Há cerca de três décadas começou no marketing e na publicidade um movimento de valorização da fidelização dos consumidores, que teve grande ímpeto com o advento do digital e suas ferramentas, capazes de monitorar as relações de consumo, alavancar o cross-selling e outras atividades que já existiam, mas que ganharam maior operacionalidade.

Houve, em paralelo, um movimento de busca de precisão das ações mercadológicas e de comunicação, de modo a perseguir com maior intensidade o “santo graal” da eliminação dos desperdícios nessas áreas. Tudo isso foi necessário, teve e tem seus méritos, mas os limites foram ultrapassados e se minimizaram as atividades de conquista de novos consumidores, especialmente aqueles que fugiam do “core target” (o alvo principal) dos produtos, serviços e marcas. Esse erro ocorreu pela combinação de várias ilusões: de que as empresas sabem com grande precisão qual é o perfil de seus consumidores e seus prospects mais valiosos; que a regra dos 80/20 podia ser superada concentrando todos os esforços naqueles 20% do mercado que respondem por 80% dos negócios; e que se poderia cortar o investimento em publicidade que garante o “efeito halo” (o impacto sobre o entorno dos consumidores alvo, que exercem influência sobre eles).

Na prática, nada disso foi ou é possível. O perfil real dos consumidores de um determinado produto ou serviço não é assim tão preciso, salvo raríssimas exceções de ultranicho, e muito menos seus prospects (que antes disso são suspects).

Consequentemente, as estratégias de marketing e os briefings de comunicação não conseguem chegar a uma precisão que sustente o desenvolvimento de ações e campanhas com essa característica.

O segundo problema é que os tais 20% que produzem os 80% são móveis. Eles podem ser 15% ou 30% e podem desaparecer por uma ampla variedade de motivos, de razões econômicas à morte física de clientes, passando pela mudança de seu interesse e necessidades. Razão pela qual é preciso “alimentar” os 80% (ou 85% ou 70%) para eles entrarem no grupo dos 20. E como esse grupo maior e menos relevante para os negócios também não é estático, as marcas têm de “pescar” fora desse grupo, ou seja, transformar prospects em clientes e suspects em prospects.

Daí a relevância e a força da publicidade e das mídias de massa, que cumprem a tarefa de falar com o “núcleo duro” dos melhores clientes, com os públicos que os influenciam, com clientes menos relevantes e com pessoas que um dia podem passar a ser clientes – por razões de mudanças econômicas, de hábito de vida, necessidades, desejos e aspirações. É uma ótima maneira de manter essa dinâmica permanente do mercado.
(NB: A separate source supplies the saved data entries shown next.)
(* ===== verification/Batch.v ===== *)
(** * Extractor batches

    [batch.rs]: the output of one extractor invocation, encoded for persistence
    and decoded under the limits of a tracker. The JSON encoding is that of
    [serde_json] and of the output type, a parameter: the fragments it writes,
    with the failure after them if there is one, and the decoder. *)
From stdpp Require Import base list strings.
From S2P Require Import Prelude Method RustOrd RustStr CanonicalText Model Budget.
#[local] Open Scope N_scope.

Record StoredExtractorBatch := {
  sb_source : ArtifactFingerprint;
  sb_extractor_version : string;
  sb_budget_fingerprint : string;
  sb_source_was_lossy : bool;
  sb_output_count : N;
  sb_payload : list N;
}.

Class JsonCodec (T : Type) := {
  json_fragments : list T → list (list N) * option string;
  json_from_slice : list N → result string (list T);
}.

(** Decoding gives back what was encoded. *)
Class JsonRoundTrip (T : Type) `{JsonCodec T} : Prop :=
  json_round_trip : ∀ outputs fragments, json_fragments outputs = (fragments, None) →
    json_from_slice (concat fragments) = Ok outputs.

Record ExtractorBatch (T : Type) := { xb_source : ArtifactFingerprint; xb_outputs : list T }.
Arguments xb_source {T}.
Arguments xb_outputs {T}.

Inductive BatchPlanError :=
| InvalidPayload (message : string)
| ExtractionLimit (limit : ExtractionLimitExceeded)
| OutputCountOverflow
| OutputCountMismatch (stored decoded : N).

Section batches.
Context {T : Type} `{JsonCodec T} `{Blake3}.

(** [serde_json::to_writer] *)
Definition to_writer (outputs : list T) : method BoundedJsonWriter string unit :=
  let '(fragments, failure) := json_fragments outputs in
  do! m_each write_all fragments in
  m_read (λ _, match failure with Some error => Err error | None => Ok tt end).

Definition encode_batch (t : ExtractionTracker) (batch : ExtractorBatch T) (source_was_lossy : bool)
    : result BatchPlanError StoredExtractorBatch :=
  match to_writer (xb_outputs batch) (bounded_json_writer t) with
  | (writer, Err error) =>
      match output_limit_error t writer with
      | Some limit => Err (ExtractionLimit limit)
      | None => Err (InvalidPayload error)
      end
  | (writer, Ok _) =>
      if u64_max <? len (xb_outputs batch) then Err OutputCountOverflow
      else Ok {|
        sb_source := xb_source batch;
        sb_extractor_version := EXTRACTION_CONTRACT_VERSION;
        sb_budget_fingerprint := fingerprint (et_budgets t);
        sb_source_was_lossy := source_was_lossy;
        sb_output_count := len (xb_outputs batch);
        sb_payload := bw_bytes writer;
      |}
  end.

Definition store_extractor_batch (batch : ExtractorBatch T) (source_was_lossy : bool)
    : method ExtractionTracker BatchPlanError StoredExtractorBatch := λ t,
  match ensure_observations (u64_len (xb_outputs batch)) t with
  | (t, Err limit) => (t, Err (ExtractionLimit limit))
  | (t, Ok _) => (t, encode_batch t batch source_was_lossy)
  end.

Definition stored_limit (stored : StoredExtractorBatch) (resource : ExtractionResource)
    (observed maximum : N) : BatchPlanError :=
  ExtractionLimit {|
    le_artifact := np_display (fp_path (sb_source stored));
    le_extractor := fp_extractor (sb_source stored);
    le_resource := resource;
    le_observed := observed;
    le_maximum := maximum;
  |}.

Definition load_extractor_batch_with_budgets (stored : StoredExtractorBatch) (budgets : ExtractionBudgets)
    : result BatchPlanError (ExtractorBatch T) :=
  if eb_max_observations_per_artifact budgets <? sb_output_count stored then
    Err (stored_limit stored Observations (sb_output_count stored) (eb_max_observations_per_artifact budgets))
  else
  let observed := u64_len (sb_payload stored) in
  if eb_max_serialized_output_bytes_per_artifact budgets <? observed then
    Err (stored_limit stored SerializedOutputBytes observed
           (eb_max_serialized_output_bytes_per_artifact budgets))
  else
  match json_from_slice (sb_payload stored) with
  | Err error => Err (InvalidPayload error)
  | Ok outputs =>
      if (sb_output_count stored <=? usize_max) && (sb_output_count stored =? len outputs)
      then Ok {| xb_source := sb_source stored; xb_outputs := outputs |}
      else Err (OutputCountMismatch (sb_output_count stored) (len outputs))
  end.

Definition load_extractor_batch (stored : StoredExtractorBatch) : result BatchPlanError (ExtractorBatch T) :=
  load_extractor_batch_with_budgets stored default_budgets.
End batches.

(** ** Correctness *)
Section correctness.
Context {T : Type} `{JsonCodec T} `{Blake3}.

Lemma to_writer_spec outputs fragments (w : BoundedJsonWriter) :
  bounded w → json_fragments outputs = (fragments, None) →
  match to_writer outputs w with
  | (w', Ok _) => bw_bytes w' = bw_bytes w ++ concat fragments
                  ∧ len (bw_bytes w) + len (concat fragments) ≤ bw_maximum w
  | (w', Err _) => (∃ n, bw_exceeded w' = Some n)
                   ∧ bw_maximum w < len (bw_bytes w) + len (concat fragments)
  end.
Proof.
  intros Hw E. unfold to_writer. rewrite E. unfold m_bind.
  pose proof (writes_exact fragments w Hw) as Hwrites.
  destruct (m_each write_all fragments w) as [w' [[]|]]; simpl; [|done].
  destruct Hwrites as (? & _ & ?). auto.
Qed.

Lemma encode_batch_spec b t (batch : ExtractorBatch T) lossy fragments :
  et_budgets t = b → eb_max_serialized_output_bytes_per_artifact b < u64_max →
  json_fragments (xb_outputs batch) = (fragments, None) →
  ∀ stored, encode_batch t batch lossy = Ok stored ↔
    len (xb_outputs batch) ≤ u64_max
    ∧ len (concat fragments) ≤ eb_max_serialized_output_bytes_per_artifact b
    ∧ stored = {| sb_source := xb_source batch; sb_extractor_version := EXTRACTION_CONTRACT_VERSION;
                  sb_budget_fingerprint := fingerprint b; sb_source_was_lossy := lossy;
                  sb_output_count := len (xb_outputs batch); sb_payload := concat fragments |}.
Proof.
  intros <- Hmax E stored.
  assert (bounded (bounded_json_writer t)) as Hw by (split; [apply N.le_0_l|done]).
  pose proof (to_writer_spec _ fragments _ Hw E) as Hwriter. unfold encode_batch.
  destruct (to_writer _ _) as [w' [u|error]].
  - destruct Hwriter as [-> Hlen]. simpl in *. change (len ([] : list N)) with 0 in Hlen.
    destruct (N.ltb_spec u64_max (len (xb_outputs batch))); [split; [done|lia]|].
    split; [intros [= <-]; auto|by intros (_ & _ & ->)].
  - destruct Hwriter as [[n Hn] Hlen]. unfold output_limit_error. rewrite Hn. simpl in Hlen.
    change (len ([] : list N)) with 0 in Hlen. split; [done|lia].
Qed.

(** A batch is stored exactly when its outputs and its encoding fit the
    budgets; what is stored is then the whole encoding, counted. *)
Lemma store_fits b t (batch : ExtractorBatch T) lossy fragments stored :
  within b t → budgets_u64 b → eb_max_serialized_output_bytes_per_artifact b < u64_max →
  json_fragments (xb_outputs batch) = (fragments, None) →
  (store_extractor_batch batch lossy t).2 = Ok stored ↔
    len (xb_outputs batch) ≤ eb_max_observations_per_artifact b
    ∧ len (concat fragments) ≤ eb_max_serialized_output_bytes_per_artifact b
    ∧ stored = {| sb_source := xb_source batch; sb_extractor_version := EXTRACTION_CONTRACT_VERSION;
                  sb_budget_fingerprint := fingerprint b; sb_source_was_lossy := lossy;
                  sb_output_count := len (xb_outputs batch); sb_payload := concat fragments |}.
Proof.
  intros Ht Hb Hmax E. unfold store_extractor_batch.
  pose proof Ht as (Hbudgets & _ & _ & Ho & _). pose proof Hb as (_ & _ & _ & Hou).
  pose proof (ensure_observations_Ok (u64_len (xb_outputs batch)) t) as Hensure.
  rewrite Hbudgets in Hensure. specialize (λ t', Hensure t' Ho) as Hensure'.
  unfold u64_len in *.
  destruct (ensure_observations _ t) as [t1 [[]|limit]] eqn:Eo.
  - destruct (proj1 (Hensure' t1) eq_refl) as (Hcount & _ & ->). simpl.
    rewrite (encode_batch_spec b) by done. split; intros (? & ? & ?); repeat split; (done || lia).
  - split; [done|]. intros (Hcount & _). exfalso.
    enough ((t1, @Err ExtractionLimitExceeded unit limit) = (with_observations t
      (et_observations t `max` (len (xb_outputs batch) `min` u64_max)), Ok ())) by done.
    apply Hensure'. repeat split; lia.
Qed.

(** A batch that was stored is loaded back under the same budgets, with its
    source and all its outputs in order. *)
Theorem store_load_roundtrip `{!JsonRoundTrip T} b t (batch : ExtractorBatch T) lossy fragments stored :
  within b t → budgets_u64 b → eb_max_serialized_output_bytes_per_artifact b < u64_max →
  json_fragments (xb_outputs batch) = (fragments, None) →
  (store_extractor_batch batch lossy t).2 = Ok stored →
  load_extractor_batch_with_budgets stored b = Ok batch.
Proof.
  intros Ht Hb Hmax E Hstored.
  rewrite (store_fits b) in Hstored by done. destruct Hstored as (Hcount & Hlen & ->).
  destruct Hb as (_ & _ & _ & Hou). unfold load_extractor_batch_with_budgets. simpl.
  rewrite (proj2 (N.ltb_ge _ _) Hcount), (u64_len_small _ _ Hlen) by lia.
  rewrite (proj2 (N.ltb_ge _ _) Hlen), (json_round_trip _ _ E), N.eqb_refl.
  rewrite (proj2 (N.leb_le _ _)) by (change usize_max with u64_max; lia). by destruct batch.
Qed.

(** What a persisted batch must satisfy before and after its decoding. *)
Theorem load_exact stored b (batch : ExtractorBatch T) :
  load_extractor_batch_with_budgets stored b = Ok batch ↔
    sb_output_count stored ≤ eb_max_observations_per_artifact b
    ∧ u64_len (sb_payload stored) ≤ eb_max_serialized_output_bytes_per_artifact b
    ∧ json_from_slice (sb_payload stored) = Ok (xb_outputs batch)
    ∧ sb_output_count stored = len (xb_outputs batch) ∧ sb_output_count stored ≤ usize_max
    ∧ xb_source batch = sb_source stored.
Proof.
  unfold load_extractor_batch_with_budgets.
  destruct (N.ltb_spec (eb_max_observations_per_artifact b) (sb_output_count stored)); [split; [done|lia]|].
  destruct (N.ltb_spec (eb_max_serialized_output_bytes_per_artifact b) (u64_len (sb_payload stored)));
    [split; [done|lia]|].
  destruct (json_from_slice _) as [outputs|error]; [|split; [done|by intros (_ & _ & ? & _)]].
  destruct (N.leb_spec (sb_output_count stored) usize_max); simpl; [|split; [done|lia]].
  destruct (N.eqb_spec (sb_output_count stored) (len outputs)).
  - split; [intros [= <-]; by repeat split|]. intros (_ & _ & [= ->] & _ & _ & <-). by destruct batch.
  - split; [done|]. intros (_ & _ & [= ->] & ? & _). done.
Qed.
End correctness.

Module Example_batch.
(** A codec that writes small numbers as they are, between brackets. *)
#[local] Instance bytes_codec : JsonCodec N := {
  json_fragments outputs := ([[91]; outputs; [93]], None);
  json_from_slice bytes :=
    match bytes with 91 :: rest => Ok (removelast rest) | _ => Err "expected an array" end;
}.
#[local] Instance bytes_round_trip : JsonRoundTrip N.
Proof. intros outputs fragments [= <-]. simpl. by rewrite removelast_last. Qed.
#[local] Instance no_digest : Blake3 := λ text, text.

Definition artifact : ArtifactFingerprint := {|
  fp_repo_id := "repo:api"; fp_checkout_id := "checkout:api";
  fp_path := {| np_encoding := Utf8; np_bytes := [97]; np_display := "a" |};
  fp_extractor := "graphql"; fp_content_hash := "hash"; fp_size_bytes := 4 |}.
Definition batch : ExtractorBatch N := {| xb_source := artifact; xb_outputs := [1; 2; 3] |}.
Definition tracker : ExtractionTracker := new_tracker "a" "graphql" default_budgets.
Definition stored : StoredExtractorBatch := {|
  sb_source := artifact; sb_extractor_version := "1.2.1";
  sb_budget_fingerprint := fingerprint default_budgets; sb_source_was_lossy := false;
  sb_output_count := 3; sb_payload := [91; 1; 2; 3; 93] |}.

(** Too many outputs, too many bytes, a wrong count and a wrong payload. *)
Example load_rejections :
  let load := load_extractor_batch_with_budgets (T := N) in
  let with_count n := {| sb_source := artifact; sb_extractor_version := "1.2.1";
    sb_budget_fingerprint := ""; sb_source_was_lossy := false; sb_output_count := n; sb_payload := [91; 1; 93] |} in
  (∃ e, load (with_count 100001) default_budgets = Err (ExtractionLimit e))
  ∧ load (with_count 2) default_budgets = Err (OutputCountMismatch 2 1)
  ∧ load (with_count 1) default_budgets = Ok {| xb_source := artifact; xb_outputs := [1] |}.
Proof. vm_compute. split; [by eexists|by split]. Qed.

Lemma store_load_roundtrip_witness :
  (store_extractor_batch batch false tracker).2 = Ok stored
  ∧ load_extractor_batch_with_budgets stored default_budgets = Ok batch.
Proof.
  assert ((store_extractor_batch batch false tracker).2 = Ok stored) as E by reflexivity.
  split; [exact E|].
  apply (store_load_roundtrip default_budgets tracker batch false [[91]; [1; 2; 3]; [93]]);
    [apply new_tracker_within|vm_compute; repeat split; congruence|reflexivity|reflexivity|exact E].
Defined.
End Example_batch.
Dois excelentes textos abordam esse tema e trazem expressivos exemplos. Um deles é uma publicação da IPA, a entidade dos publicitários e agências do Reino Unido, que se chama Equilibrando estratégias de marketing de curto e longo prazo. Nesse livro, fundamentado na análise de anos de campanhas publicitárias de grande sucesso, fica evidente que campanhas visando o longo prazo e um público mais amplo são mais efetivas de que aquelas focadas no curto prazo e num target mais definido.

O outro texto é recente e é o tema de capa da Harvard Business Review de janeiro/fevereiro de 2017. A partir da ideia de que “a lealdade do consumidor é ‘over’ valorizada”, A.G. Lafley, ex-CEO da Procter&Gamble, e Roger L. Martin, professor de Universidade de Toronto, desenvolvem o raciocínio a partir de dados concretos de mercado, que demonstram a importância do hábito e da “vantagem cumulativa” das marcas líderes, que sempre precisam estar se renovando e agregando novos consumidores para manter justamente sua vantagem.